The entries below contain a line with "Inductive NotificationType := success" and a line with "Definition QueryKey : Type". Retype exactly everything from the first down to the second, both included, and nothing else.

=== Data to process ===

(** * myvcs: a shallow embedding of [code.py]

    The program is a small version-control engine that keeps its whole
    state in files under [.myvcs].  This development embeds the
    [Repository] class as state-passing functions over a record of those
    files and proves properties of [add], [commit], [log], [status],
    [checkout] and [branch].

    Modelling conventions.
    - A Python [str] is a Rocq [string], one character per code point
      (code points below 256); file contents read in binary mode are
      strings too, one character per byte.
    - The directories [.myvcs/branches], [.myvcs/commits],
      [.myvcs/objects] and the current directory are finite maps from an
      entry name to the entry.  The names [""], ["."] and [".."] joined
      to a directory denote a directory and are treated as such.  A name
      that the program reads back from its own files ([HEAD], a branch
      file, a commit record, the index) and a path of the current
      directory are entry names: one path component.
    - A name that the user gives to [branch] or [checkout] and that is
      no entry is read as a path.  Where the entries of the directory
      settle what the path means ([followed]), the method goes on as the
      operating system decides ([open_new]); where the path leads
      elsewhere, the method is followed no further and ends with the
      marker [Unfollowed], which stands for no behaviour of the program.
    - The [index] file and the commit files hold JSON written by this
      program; they are represented by the value [json.load] returns for
      them.  [json.dumps] is embedded character by character, because
      the commit hash is computed from its output.
    - [hashlib.sha1] is embedded as the SHA-1 function itself.
    - [print] appends a line to the output; an uncaught Python exception
      ends the method with [Raise], keeping the files written so far. *)

From Stdlib Require Import ZArith Ascii String List Lia.
From stdpp Require Import gmap strings list sorting well_founded.

Local Open Scope Z_scope.

(** ** SHA-1 ([hashlib.sha1(...).hexdigest()]) *)

Module Sha1.

Definition ord (c : ascii) : Z := Z.of_N (N_of_ascii c).

Definition bytes_of (s : string) : list Z :=
  List.map ord (list_ascii_of_string s).

Definition mask32 : Z := 4294967295.

Definition add32 (a b : Z) : Z := Z.land (a + b) mask32.

Definition rotl32 (n x : Z) : Z :=
  Z.lor (Z.land (Z.shiftl x n) mask32) (Z.shiftr x (32 - n)).

(** Padding: one [0x80] byte, zeros up to 56 modulo 64, then the length
    in bits as a 64-bit big-endian integer. *)
Definition pad (bs : list Z) : list Z :=
  let len := Z.of_nat (List.length bs) in
  let bits := 8 * len in
  bs ++ 128 :: List.repeat 0 (Z.to_nat ((55 - len) mod 64))
     ++ List.map (fun i => Z.land (Z.shiftr bits (8 * i)) 255)
          [7; 6; 5; 4; 3; 2; 1; 0].

Fixpoint chunks (n : nat) (bs : list Z) : list (list Z) :=
  match n with
  | O => []
  | S n' => firstn 64 bs :: chunks n' (skipn 64 bs)
  end.

Fixpoint words_of (bs : list Z) : list Z :=
  match bs with
  | a :: b :: c :: d :: rest =>
      (((a * 256 + b) * 256 + c) * 256 + d) :: words_of rest
  | _ => []
  end.

(** The message schedule, most recent word first. *)
Fixpoint expand (n : nat) (w : list Z) : list Z :=
  match n with
  | O => w
  | S n' =>
      expand n'
        (rotl32 1 (Z.lxor (Z.lxor (nth 2 w 0) (nth 7 w 0))
                          (Z.lxor (nth 13 w 0) (nth 15 w 0))) :: w)
  end.

Definition schedule (block : list Z) : list Z :=
  List.rev (expand 64 (List.rev (words_of block))).

Definition state : Type := Z * Z * Z * Z * Z.
Lemma cleaned_location now raw :
  cleaned now raw !! "location" = Some (VStr (final_location raw)).
Proof.
  unfold cleaned, length_limits, defaults, text_fields.
  cbn [fold_left]. other_fields. rewrite limit_length_same.
  other_fields. rewrite set_default_same.
  other_fields. rewrite clean_field_same. other_fields.
  unfold final_location.
  destruct (truthy (raw !! "location")) eqn:Hl.
  - rewrite truthy_VStr.
    destruct (String.eqb (clean_text (str_of (raw !! "location"))) "");
      reflexivity.
  - rewrite Hl, (falsy_str_of _ Hl). reflexivity.
Qed.

Lemma cleaned_category now raw :
  cleaned now raw !! "category"
  = if bool_decide (raw !! "category" = Some (VStr "private"))
    then Some (VStr "private") else Some (VStr "government").
Proof.
  unfold cleaned, length_limits, defaults, text_fields.
  cbn [fold_left]. other_fields.
  match goal with
  | |- validate_category ?X !! _ = _ => set (rec := X)
  end.
  assert (rec !! "category"
          = if truthy (raw !! "category") then raw !! "category"
            else Some (VStr "government")) as HX.
  { subst rec. other_fields. rewrite set_default_same. other_fields.
    reflexivity. }
  clearbody rec.
  unfold validate_category. rewrite HX.
  destruct (truthy (raw !! "category")) eqn:Ht.
  - case_bool_decide as Hc.
    + rewrite HX. destruct Hc as [Hc|Hc]; rewrite Hc;
        case_bool_decide; congruence.
    + rewrite lookup_insert_eq. case_bool_decide as Hp; [|reflexivity].
      exfalso. apply Hc. right. exact Hp.
  - case_bool_decide as Hc.
    + rewrite HX. case_bool_decide as Hp; [|reflexivity].
      rewrite Hp in Ht. discriminate Ht.
    + exfalso. apply Hc. left. reflexivity.
Qed.

Lemma cleaned_scraped_at now raw :
  ∃ s, cleaned now raw !! "scraped_at" = Some (VStr s).
Proof.
  unfold cleaned, length_limits, defaults, text_fields.
  cbn [fold_left]. other_fields. rewrite set_default_same.
  other_fields.
  destruct (raw !! "scraped_at") as [[|s]|] eqn:Hs; cbn; eauto.
  destruct (String.eqb s ""); cbn; eauto.
Qed.

End Cleaning.

(** ** The fingerprint of a raw record *)

Section Fingerprint.
Context `{Datetime}.

Lemma truthy_format_field v : truthy v = true → format_field v = str_of v.
Proof. destruct v as [[|s]|]; cbn; congruence. Qed.

Lemma generate_job_hash_cleaned now raw :
  is_valid raw = true →
  generate_job_hash
    (<["processed_at" := VStr (isoformat now)]> (cleaned now raw))
  = fingerprint_of raw.
Proof.
  intros [Ht Hs]%andb_true_iff.
  unfold generate_job_hash, hash_content, fingerprint_of.
  rewrite !lookup_insert_ne by (let E := fresh in intros E; discriminate E).
  rewrite cleaned_title by exact Ht.
  rewrite cleaned_location, cleaned_source.
  rewrite (truthy_format_field _ Hs). reflexivity.
Qed.

Lemma fingerprint_valid now raw :
  is_valid raw = true → fingerprint now raw = Some (fingerprint_of raw).
Proof.
  intros Hv. unfold fingerprint.
  rewrite clean_and_validate_job_valid by exact Hv.
  cbn [fmap option_fmap option_map].
  rewrite generate_job_hash_cleaned by exact Hv. reflexivity.
Qed.

Lemma fingerprint_invalid now raw :
  is_valid raw = false → fingerprint now raw = None.
Proof.
  intros Hv. unfold fingerprint.
  rewrite clean_and_validate_job_invalid by exact Hv. reflexivity.
Qed.

(** The fingerprint does not depend on the clock. *)
Lemma fingerprint_clock now1 now2 raw :
  fingerprint now1 raw = fingerprint now2 raw.
Proof.
  destruct (is_valid raw) eqn:Hv.
  - rewrite !fingerprint_valid by exact Hv. reflexivity.
  - rewrite !fingerprint_invalid by exact Hv. reflexivity.
Qed.

(** One round of the loop of [process_jobs], by cases. *)
Lemma process_step_cases now posted_hashes acc raw :
  process_step now posted_hashes acc raw
  = if is_valid raw then
      if bool_decide (fingerprint_of raw ∈ acc.1
                      ∨ fingerprint_of raw ∈ posted_hashes)
      then acc
      else ({[fingerprint_of raw]} ∪ acc.1,
            acc.2 ++ [accepted_record now raw (fingerprint_of raw)])
    else acc.
Proof.
  unfold process_step. destruct (is_valid raw) eqn:Hv.
  - rewrite clean_and_validate_job_valid by exact Hv. cbv zeta.
    rewrite generate_job_hash_cleaned by exact Hv.
    unfold accepted_record. reflexivity.
  - rewrite clean_and_validate_job_invalid by exact Hv. reflexivity.
Qed.
(** ** Python slicing *)

(** How [a[start:stop]] places one bound on a sequence of length [n]: a
    negative bound counts from the end, and both ends saturate. *)
Definition slice_bound (n i : Z) : Z :=
  if i <? 0 then Z.max 0 (i + n) else Z.min i n.

(** [l[start:stop]] *)
Definition py_slice {A} (l : list A) (start stop : Z) : list A :=
  let n := Z.of_nat (length l) in
  let s := slice_bound n start in
  let e := slice_bound n stop in
  take (Z.to_nat (e - s)) (drop (Z.to_nat s) l).

(** ** ImageProcessor, by value *)

(** [image[:, :, k]] *)
Definition channel_of (k : Z) (p : pixel) : Z :=
  if k =? 0 then ch0 p else if k =? 1 then ch1 p else ch2 p.

Definition get_plane (image : buffer) (k : Z) : plane :=
  map (map (channel_of k)) image.

(** [np.zeros_like(a)] *)
Definition zeros_like (a : plane) : plane := map (map (λ _, 0)) a.

(** [cv2.merge([p0, p1, p2])] *)
Definition merge_row (r0 r1 r2 : list Z) : list pixel :=
  zip_with (λ b gr, Pixel b gr.1 gr.2) r0 (zip r1 r2).

Definition merge (p0 p1 p2 : plane) : buffer :=
  zip_with (λ r0 r12, merge_row r0 r12.1 r12.2) p0 (zip p1 p2).

Definition extract_channel (image : buffer) (channel : Z) : buffer :=
  let zeros := zeros_like (get_plane image 0) in
  if channel =? 0 then merge (get_plane image 0) zeros zeros
  else if channel =? 1 then merge zeros (get_plane image 1) zeros
  else merge zeros zeros (get_plane image 2).
(** * Vengeful Vineyard front end: stores, edit-members modal and layout

    A shallow embedding of the client-side logic of the repository:
    - [Stores]: the Svelte stores of the old front end ([term], [users],
      [showInactive], [filterOnPunishments], the derived [filteredUsers]
      and the persistence of [users] in [localStorage]);
    - [Modal]: the React component [EditGroupMembersModal] that edits the
      members of a group (query callback, the three mutations, the confirm
      dialog and what is rendered);
    - [LayoutView]: the [Layout] component that installs the bearer header.

    Strings are byte strings. Arrays that the code copies and sorts in
    place live in an explicit heap, so that aliasing is visible. Functions
    of the host (JSON, localeCompare) and helpers of the repository that
    are not among the sources are parameters of the sections using them. *)

From stdpp Require Import gmap strings list pretty.
From Stdlib Require Import ZArith Ascii String Permutation Sorted.

Local Open Scope Z_scope.

(** ** Host string and array functions *)

Module JS.

(** [String.prototype.includes]: does [searchString] occur in [s]? *)
Fixpoint includes (s searchString : string) : bool :=
  String.prefix searchString s
  || match s with
     | EmptyString => false
     | String _ s' => includes s' searchString
     end.

Definition lower_ascii (c : ascii) : ascii :=
  let n := nat_of_ascii c in
  if ((65 <=? n) && (n <=? 90))%nat then ascii_of_nat (n + 32) else c.

(** [String.prototype.toLocaleLowerCase] on the ASCII range: the letters
    [A]..[Z] are mapped to [a]..[z], every other byte is kept. *)
Fixpoint toLocaleLowerCase (s : string) : string :=
  match s with
  | EmptyString => EmptyString
  | String c s' => String (lower_ascii c) (toLocaleLowerCase s')
  end.

(** Interpolation [${x}] of a possibly undefined string in a template. *)
Definition interpolate (s : option string) : string :=
  match s with
  | Some s => s
  | None => "undefined"
  end.

(** [Array.prototype.sort(comparefn)]: a stable sort; [x] is placed before
    the first element it does not compare greater than. *)
Section Sort.
Context {A : Type} (comparefn : A → A → Z).

Fixpoint insert_sorted (x : A) (l : list A) : list A :=
  match l with
  | [] => [x]
  | y :: l' => if comparefn x y <=? 0 then x :: y :: l' else y :: insert_sorted x l'
  end.

Definition sort (l : list A) : list A := foldr insert_sorted [] l.

End Sort.

(** [Array.prototype.at(0)]. *)
Definition at0 {A} (l : list A) : option A := l !! 0%nat.

End JS.

(** ** The Svelte stores *)

Module Stores.
Import JS.

Record Punishment := {
  punishment_type : Z;
  reason : string;
  amount : Z;
  punishment_id : Z;
  created_time : string;
  verified_time : option string;
  verified_by : option Z;
}.

Record User := {
  user_id : Z;
  first_name : string;
  last_name : string;
  email : string;
  active : bool;
  punishments : list Punishment;
}.

Record PunishmentType := {
  name : string;
  value : Z;
  logo_url : string;
  punishment_type_id : Z;
}.

(** What the [users] store holds: [JSON.parse] gives [null] or an array. *)
Inductive UsersValue :=
| UNull
| UArray (us : list User).

(** A [writable<boolean>()] starts out [undefined], which is falsy. *)
Definition truthy (b : option bool) : bool :=
  match b with
  | Some b => b
  | None => false
  end.

Definition hasCommonElement {A} `{EqDecision A} (arr1 arr2 : list A) : bool :=
  existsb (λ item, bool_decide (item ∈ arr2)) arr1.

(** The two predicates handed to [Array.prototype.filter]. The first
    returns the user object itself (always truthy) or [user.active]. *)
Definition visible (showInactive : option bool) (user : User) : bool :=
  if truthy showInactive then true else active user.

Definition matches (term : string) (user : User) : bool :=
  includes (toLocaleLowerCase (first_name user)) term
  || includes (toLocaleLowerCase (last_name user)) term.

(** The derived store; [None] is the [TypeError] of [null.filter]. *)
Definition filteredUsers (term : string) (users : UsersValue)
    (showInactive : option bool)
    (filterOnPunishments : option (list PunishmentType)) : option (list User) :=
  match users with
  | UNull => None
  | UArray us =>
      Some (List.filter (matches term) (List.filter (visible showInactive) us))
  end.

(** The values of the five stores, and the derived store read off them. *)
Record State := {
  term : string;
  users : UsersValue;
  showInactive : option bool;
  showPaid : option bool;
  filterOnPunishments : option (list PunishmentType);
}.

Definition derive (s : State) : option (list User) :=
  filteredUsers (term s) (users s) (showInactive s) (filterOnPunishments s).

(** Persistence of [users]. [JSON.stringify] and [JSON.parse] belong to the
    host; [JSON_parse] gives [None] when it throws or when the text does
    not denote a value of the declared type. *)
Section Persistence.
Context (JSON_stringify : UsersValue → string).
Context (JSON_parse : string → option UsersValue).

(** [localStorage.getItem] gives [null] for a missing key, and
    [JSON.parse] converts its argument to a string first. *)
Definition getItem (localStorage : gmap string string) (key : string) : option string :=
  localStorage !! key.

Definition toString (item : option string) : string :=
  match item with
  | Some s => s
  | None => "null"
  end.

(** The subscriber [(value) => (localStorage.users = JSON.stringify(value))]. *)
Definition persist (value : UsersValue) (localStorage : gmap string string)
  : gmap string string :=
  <["users" := JSON_stringify value]> localStorage.

Record Persisted := {
  store : UsersValue;
  localStorage : gmap string string;
}.

(** Evaluation of the module: the store is created from the parsed entry,
    and [subscribe] runs the subscriber once with the current value. *)
Definition init (ls : gmap string string) : option Persisted :=
  match JSON_parse (toString (getItem ls "users")) with
  | Some value => Some {| store := value; localStorage := persist value ls |}
  | None => None
  end.

(** [safe_not_equal] of svelte: objects always count as changed. *)
Definition safe_not_equal (a b : UsersValue) : bool :=
  match a, b with
  | UNull, UNull => false
  | _, _ => true
  end.

(** [users.set(v)]: subscribers run when the value counts as changed. *)
Definition set (v : UsersValue) (w : Persisted) : Persisted :=
  if safe_not_equal (store w) v
  then {| store := v; localStorage := persist v (localStorage w) |}
  else w.

(** The entry mirrors the store: what the subscriber maintains. *)
Definition synced (w : Persisted) : Prop :=
  localStorage w !! "users" = Some (JSON_stringify (store w)).

End Persistence.

End Stores.

(** ** Shapes of the API, after the zod schemas *)

Module User.

Record t := mk {
  ow_user_id : Z;
  user_id : string;
  first_name : string;
  last_name : string;
  email : string;
}.

End User.

Module PunishmentType.

Record t := mk {
  name : string;
  value : Z;
  emoji : string;
  punishment_type_id : string;
}.

End PunishmentType.

Module PunishmentReaction.

Record t := mk {
  punishment_reaction_id : string;
  punishment_id : string;
  created_by : string;
  created_at : string;
  emoji : string;
}.

#[global] Instance eq_dec : EqDecision t.
Proof. solve_decision. Defined.

End PunishmentReaction.

Module Punishment.

Record t := mk {
  punishment_type_id : string;
  group_id : option string;
  reason : string;
  reason_hidden : bool;
  amount : Z;
  punishment_id : string;
  created_at : string;
  created_by : string;
  created_by_name : string;
  paid : bool;
  paid_at : option string;
  marked_paid_by : option string;
  reactions : list PunishmentReaction.t;
}.

#[global] Instance eq_dec : EqDecision t.
Proof. solve_decision. Defined.

End Punishment.

Module GroupUser.

Record t := mk {
  ow_user_id : Z;
  user_id : string;
  first_name : string;
  last_name : string;
  email : string;
  group_id : string;
  ow_group_user_id : option Z;
  punishments : list Punishment.t;
  active : bool;
  permissions : list string;
}.

#[global] Instance eq_dec : EqDecision t.
Proof. solve_decision. Defined.

End GroupUser.

Module Group.

(** [M] is how the member array is held: the list itself in a payload
    that has just been decoded, a heap location in a live object. *)
Record t (M : Type) := mk {
  name : string;
  name_short : string;
  rules : string;
  image : string;
  ow_group_id : option Z;
  group_id : string;
  punishment_types : gmap string PunishmentType.t;
  members : M;
  join_requests : list User.t;
  roles : list (string * string);
  permissions : gmap string (list string);
}.

Arguments mk {M}.
Arguments name {M}.
Arguments name_short {M}.
Arguments rules {M}.
Arguments image {M}.
Arguments ow_group_id {M}.
Arguments group_id {M}.
Arguments punishment_types {M}.
Arguments members {M}.
Arguments join_requests {M}.
Arguments roles {M}.
Arguments permissions {M}.

Definition with_members {M N} (g : t M) (m : N) : t N :=
  mk (name g) (name_short g) (rules g) (image g) (ow_group_id g) (group_id g)
     (punishment_types g) m (join_requests g) (roles g) (permissions g).

End Group.

(** ** The edit-members modal *)

Module Modal.
Import JS.

Abbreviation loc := nat (only parsing).
Abbreviation Heap := (gmap nat (list GroupUser.t)) (only parsing).
Abbreviation GroupPermissions := (gmap string (list string)) (only parsing).
Abbreviation GroupRole := (string * string)%type (only parsing).

Inductive NotificationType := success | error.

Record Notification := {
  type : NotificationType;
  title : option string;
  text : string;
}.

(** [VengefulApiError]: the rejection of a request, with the payload of
    the backend under [response.data]. *)
Record ErrorData := { detail : string }.
Record ErrorResponse := { data : ErrorData }.
Record VengefulApiError := { response : ErrorResponse }.

Inductive Mutation := TransferOwnership | RemoveMember | ChangeRole.

(** The calls made through axios, by URL helper and arguments. *)
Inductive Request :=
| PostTransferGroupOwnership (group_id user_id : string)
| DeleteGroupMember (group_id user_id : string)
| PatchGroupMemberPermissions (group_id user_id : string) (privilege : string).

Definition QueryKey : Type := string * option string.

Inductive ConfirmModalType := INPUT | YESNO.

(** The three [onClose] closures of the component, all of the form
    [(retval) => { if (retval) { mutate() } }]. *)
Inductive OnClose := IfConfirmed (m : Mutation).

Record ConfirmModalOptions := {
  primaryButtonLabel : option string;
  cancelButtonLabel : option string;
  inputKeyword : option string;
  message : option string;
  onClose : OnClose;
}.

Record ConfirmModal := {
  confirmOpen : bool;
  confirmType : option ConfirmModalType;
  confirmOptions : option ConfirmModalOptions;
}.

Record ListboxOption := {
  label : string;
  value : string;
  disabled : bool;
}.

(** State of the component and of what it acts on: the heap of arrays, the
    data of the [groupLeaderboard] query, the [useState] cells, the confirm
    dialog, the notification, and the logs of cache invalidations and of
    requests sent. *)
Record State := {
  heap : Heap;
  groupData : option (Group.t loc);
  members : loc;
  selectedPerson : option GroupUser.t;
  currentRole : string;
  currentRolesOptions : list ListboxOption;
  currentUserRole : string;
  confirmModal : ConfirmModal;
  notification : option Notification;
  invalidated : list QueryKey;
  requests : list Request;
}.

(** The contexts the component reads: the group chosen in the navigation
    (an object of its own, of which only [group_id] is read here) and the
    current user. *)
Record CurrentUser := { current_user_id : string }.

Record Env := {
  selectedGroup : option (Group.t (list GroupUser.t));
  currentUser : CurrentUser;
}.

Definition setHeap (h : Heap) (st : State) : State :=
  {| heap := h; groupData := groupData st; members := members st;
     selectedPerson := selectedPerson st; currentRole := currentRole st;
     currentRolesOptions := currentRolesOptions st;
     currentUserRole := currentUserRole st; confirmModal := confirmModal st;
     notification := notification st; invalidated := invalidated st;
     requests := requests st |}.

===

__Written solution__.
Inductive NotificationType := success | error.

Record Notification := {
  type : NotificationType;
  title : option string;
  text : string;
}.

(** [VengefulApiError]: the rejection of a request, with the payload of
    the backend under [response.data]. *)
Record ErrorData := { detail : string }.
Record ErrorResponse := { data : ErrorData }.
Record VengefulApiError := { response : ErrorResponse }.

Inductive Mutation := TransferOwnership | RemoveMember | ChangeRole.

(** The calls made through axios, by URL helper and arguments. *)
Inductive Request :=
| PostTransferGroupOwnership (group_id user_id : string)
| DeleteGroupMember (group_id user_id : string)
| PatchGroupMemberPermissions (group_id user_id : string) (privilege : string).

Definition QueryKey : Type := string * option string.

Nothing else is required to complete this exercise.